5 | CONCLUSIONS, LIMITATIONS, AND FUTURE DIRECTIONS
As businesses continue to become more complex and global, growth and mergers create opportunities for businesses to paint financial pictures that meet expectations, but not reality. As auditors respond to new standards and regulatory requirements regarding their responsibility to detect material misstatements, the profession is further challenged to find a practical way to address and document the thought process of planning such engagements. Economics demands that auditors seek a level of work that demonstrates professional standards, and is both efficient and risk sensitive. The historical and continuing number of litigations and inspection and peer review issues encourage the search for better solutions to this significant and widespread issue.

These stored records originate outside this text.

(* ===== verification/Sys.v ===== *)
(** * System calls, programs and their specifications

    The functions of [docker/], [util/] and the system half of [core/] are
    programs: trees whose nodes are the C library calls they make.  A call's
    answer comes from outside, so a program says nothing about the operating
    system.  A [model] says which calls are allowed in a state and how
    answers change it; [wp] is the weakest precondition of a program for
    partial correctness, [run] executes a program against a deterministic
    handler, and [run_sound] relates the two. *)
From S2P Require Import Prelude CString.
From Stdlib Require Import Lia.

(** ** errno (Linux numbering) *)
Definition ENOENT : Z := 2.
Definition ESRCH : Z := 3.
Definition EINTR : Z := 4.
Definition EIO : Z := 5.
Definition ECHILD : Z := 10.
Definition EBUSY : Z := 16.
Definition EEXIST : Z := 17.
Definition EINVAL : Z := 22.
Definition ENAMETOOLONG : Z := 36.
Definition EOVERFLOW : Z := 75.

(** The return value of a call, or [errno] when it reports failure. *)
Inductive sysret (A : Type) : Type :=
  | SOk (a : A)
  | SErr (errno : Z).
Arguments SOk {A} _.
Arguments SErr {A} _.

Definition s_ok {A} (r : sysret A) : bool :=
  match r with SOk _ => true | SErr _ => false end.

(** [r < 0 && errno == e] *)
Definition failed_with {A} (r : sysret A) (e : Z) : bool :=
  match r with SOk _ => false | SErr x => x =? e end.

(** ** The calls *)

Inductive oflag :=
  | O_RDONLY | O_WRONLY | O_RDWR | O_CREAT | O_EXCL | O_TRUNC
  | O_DIRECTORY | O_CLOEXEC | O_NOFOLLOW.
Inductive mflag :=
  | MS_BIND | MS_REMOUNT | MS_RDONLY | MS_REC | MS_PRIVATE | MS_NOEXEC | MS_NOSUID | MS_NODEV.
Inductive file_kind := Regular | Directory | Other.
Record file_status := FileStatus { fs_kind : file_kind; fs_size : Z }.
(** [WIFEXITED]/[WEXITSTATUS] and [WTERMSIG] of a wait status. *)
Inductive wait_status := Exited (status : Z) | Signaled (signal : Z).
(* ===== verification/Resources.v ===== *)
(** * Descriptors and children

    A model that watches the descriptors (and streams and directory handles) a
    program holds and the children it has not waited for.  It allows a
    descriptor to be used or closed only while it is held; [balanced p] says
    that [p] gives back whatever it takes, on every path. *)
From S2P Require Import Prelude CString Sys.

Record held := Held { h_fds : list nat; h_children : list Z }.

Fixpoint remove1 {A} `{EqDecision A} (x : A) (l : list A) : list A :=
  match l with
  | [] => []
  | y :: l' => if decide (y = x) then l' else y :: remove1 x l'
  end.

Definition take_fd (fd : nat) (w : held) : held := Held (fd :: h_fds w) (h_children w).
Definition drop_fd (fd : nat) (w : held) : held := Held (remove1 fd (h_fds w)) (h_children w).
Definition add_child (pid : Z) (w : held) : held := Held (h_fds w) (pid :: h_children w).
Definition reap_child (pid : Z) (w : held) : held := Held (h_fds w) (remove1 pid (h_children w)).

#[global] Arguments take_fd : simpl never.
#[global] Arguments drop_fd : simpl never.
#[global] Arguments add_child : simpl never.
#[global] Arguments reap_child : simpl never.

Definition res_ok (w : held) (c : syscall) : Prop :=
  match c with
  | Close fd | Read fd _ | Write fd _ | Fsync fd | Flock fd | Fstat fd | Openat fd _ _ _
  | Mkdirat fd _ _ | Unlinkat fd _ | Renameat fd _ _ _ | Fdopen fd | Fputs fd _ | Fgets fd _
  | Fread fd _ | Fflush fd | Fclose fd | Readdir fd | Closedir fd | Setns fd | Dup2 fd _ => fd ∈ h_fds w
  | Waitpid pid => pid ∈ h_children w
  | _ => True
  end.

(** [close] releases the descriptor even when it reports an error. *)
Definition res_step (w : held) (c : syscall) : ans c → held :=
  match c with
  | Open _ _ _ | Openat _ _ _ _ | Fopen _ | Opendir _ => λ r : sysret nat,
      match r with SOk fd => take_fd fd w | SErr _ => w end
  | Pipe => λ r : sysret (nat * nat),
      match r with SOk (a, b) => take_fd a (take_fd b w) | SErr _ => w end
  | Close fd | Fclose fd | Closedir fd => λ _, drop_fd fd w
  | Fork _ | Clone _ => λ r : sysret positive,
      match r with SOk pid => add_child (Zpos pid) w | SErr _ => w end
  | Waitpid pid => λ r : sysret wait_status,
      if failed_with r EINTR then w else reap_child pid w
  | _ => λ _, w
  end.
Definition resources : model held := observer res_ok res_step.

Definition balanced {A} (p : prog A) : Prop := ∀ w, wp resources p (λ _ w', w' = w) w.

Lemma remove1_head {A} `{EqDecision A} (x : A) l : remove1 x (x :: l) = l.
Proof. cbn. by rewrite decide_True. Qed.
Lemma remove1_second {A} `{EqDecision A} (x y : A) l : remove1 x (y :: x :: l) = y :: l.
Proof. cbn. destruct (decide (y = x)) as [->|]; [done|]. by rewrite decide_True. Qed.

Lemma drop_take fd w : drop_fd fd (take_fd fd w) = w.
Proof. destruct w as [f c]. unfold drop_fd, take_fd. cbn [h_fds]. by rewrite remove1_head. Qed.
Lemma drop_second a b w : drop_fd b (take_fd a (take_fd b w)) = take_fd a w.
Proof. destruct w as [f c]. unfold drop_fd, take_fd. cbn [h_fds]. by rewrite remove1_second. Qed.
Lemma reap_add pid w : reap_child pid (add_child pid w) = w.
Proof. destruct w as [f c]. unfold reap_child, add_child. cbn [h_children]. by rewrite remove1_head. Qed.
Lemma drop_add fd pid w : drop_fd fd (add_child pid w) = add_child pid (drop_fd fd w).
Proof. done. Qed.
Lemma elem_add fd pid w : fd ∈ h_fds w → fd ∈ h_fds (add_child pid w).
Proof. done. Qed.
Lemma elem_take fd w : fd ∈ h_fds (take_fd fd w).
Proof. by left. Qed.
Lemma elem_take_2 a b w : b ∈ h_fds w → b ∈ h_fds (take_fd a w).
Proof. by right. Qed.

Create Rewrite HintDb held.
#[export] Hint Rewrite drop_take drop_second drop_add reap_add : held.
Create HintDb held.
#[export] Hint Resolve elem_take elem_take_2 elem_add : held.
#[export] Hint Extern 1 (res_ok _ _) => cbn : held.

(** ** Rules *)

Lemma wp_res {A} c (f : ans c → prog A) Q w :
  res_ok w c → (∀ a, wp resources (f a) Q (res_step w c a)) → wp resources (call c ≫= f) Q w.
Proof. intros Hok H. apply wp_bind. by apply wp_observe. Qed.

Lemma wp_read {A} fd n (f : sysret cstr → prog A) Q w :
  fd ∈ h_fds w → (∀ r, wp resources (f r) Q w) → wp resources (sys_read fd n ≫= f) Q w.
Proof. intros Hfd H. apply wp_bind. unfold sys_read. apply wp_res; [done|]. intros a. apply H. Qed.
Lemma wp_write {A} fd d (f : sysret Z → prog A) Q w :
  fd ∈ h_fds w → (∀ r, wp resources (f r) Q w) → wp resources (sys_write fd d ≫= f) Q w.
Proof. intros Hfd H. apply wp_bind. unfold sys_write. apply wp_res; [done|]. intros a. apply H. Qed.

(** A balanced part of a program leaves the state as it is. *)
Lemma wp_balanced {A B} (p : prog A) (f : A → prog B) Q w :
  balanced p → (∀ a, wp resources (f a) Q w) → wp resources (p ≫= f) Q w.
Proof. intros Hp H. apply wp_bind. eapply wp_mono; [|apply Hp]. by intros a w' ->. Qed.

Lemma wp_balanced_end {A} (p : prog A) (Q : A → held → Prop) w :
  balanced p → (∀ a, Q a w) → wp resources p Q w.
Proof. intros Hp H. eapply wp_mono; [|apply Hp]. by intros a w' ->. Qed.

(** A call that neither takes nor gives back anything. *)
Definition neutral (c : syscall) : Prop := ∀ w, res_ok w c ∧ ∀ a, res_step w c a = w.
Lemma balanced_call c : neutral c → balanced (call c).
Proof. intros H w. destruct (H w). by apply wp_observe. Qed.

Lemma balanced_ret {A} (a : A) : balanced (Ret a).
Proof. done. Qed.
Lemma balanced_bind {A B} (p : prog A) (f : A → prog B) :
  balanced p → (∀ a, balanced (f a)) → balanced (p ≫= f).
Proof. intros Hp Hf w. apply wp_balanced; [done|]. intros a. apply Hf. Qed.
Lemma balanced_for_each {A} (l : list A) (f : A → prog unit) :
  (∀ a, balanced (f a)) → balanced (for_each l f).
Proof. intros H. induction l as [|a l IH]; cbn; [done|]. by apply balanced_bind. Qed.

Create HintDb balanced.
#[export] Hint Resolve balanced_ret balanced_for_each : balanced.
#[export] Hint Extern 1 (balanced (call _)) => apply balanced_call; done : balanced.

(** [held_step] makes one step of a proof about [resources]: a call, a
    balanced part, a branch, the end. *)
Ltac held_step :=
  autorewrite with held;
  match goal with
  | |- wp resources (mret _) _ _ => apply wp_ret
  | |- wp resources (Ret _) _ _ => apply wp_ret
  | |- wp resources (sys_read _ _ ≫= _) _ _ => apply wp_read; [solve [auto 6 with held]|intros ?]
  | |- wp resources (sys_write _ _ ≫= _) _ _ => apply wp_write; [solve [auto 6 with held]|intros ?]
  | |- wp resources (call ?c ≫= _) _ _ =>
      apply wp_res; [solve [auto 6 with held]|intros ?; cbn [res_step]]
  | |- wp resources (_ ≫= _) _ _ => apply wp_balanced; [solve [eauto with balanced]|intros ?]
  | |- wp resources (call ?c) _ _ => apply wp_observe; [solve [auto 6 with held]|intros ?; cbn [res_step]]
  | |- wp resources (match ?x with _ => _ end) _ _ => destruct x eqn:?
  | |- wp resources (if ?x then _ else _) _ _ => destruct x eqn:?
  | |- wp resources _ _ (match ?x with _ => _ end) => destruct x eqn:?
  end.
Ltac held_auto := repeat held_step; autorewrite with held; try done.

(** [balanced_auto] proves [balanced] of a program that takes nothing itself:
    part by part, branch by branch. *)
Ltac balanced_auto :=
  repeat first
    [ solve [auto with balanced]
    | match goal with
      | |- balanced (_ ≫= _) => apply balanced_bind; [|intros ?]
      | |- balanced (match ?x with _ => _ end) => destruct x eqn:?
      | |- balanced (let _ := _ in _) => cbv zeta
      end ].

To date, there has been limited guidance available to auditors to assist in the quantitative aspects of planning the component audit. Auditors have long struggled with the issue of how to control audit costs, while performing sufficient verification to ensure that risk of material misstatement is controlled. The availability of guidance to assist professional judgment in the audit planning phase should help auditors to demonstrate the reasonableness of the work performed, and to document and communicate the factors of audit judgment that were used in planning. Setting the scope of components to be audited is especially important when demonstrating low audit risk in an environment where a large number of audit components exist, and when data and supporting evidence are not accessible in a central location. In many entities with many components, evidence supporting the component financial statements needs to be gathered at the component site. The method illustrated for controlling selection and detection risk may be helpful in this process, by providing guidance in setting minimum number of audit components and extent of procedures to be performed at the component level to achieve a desired level of audit assurance.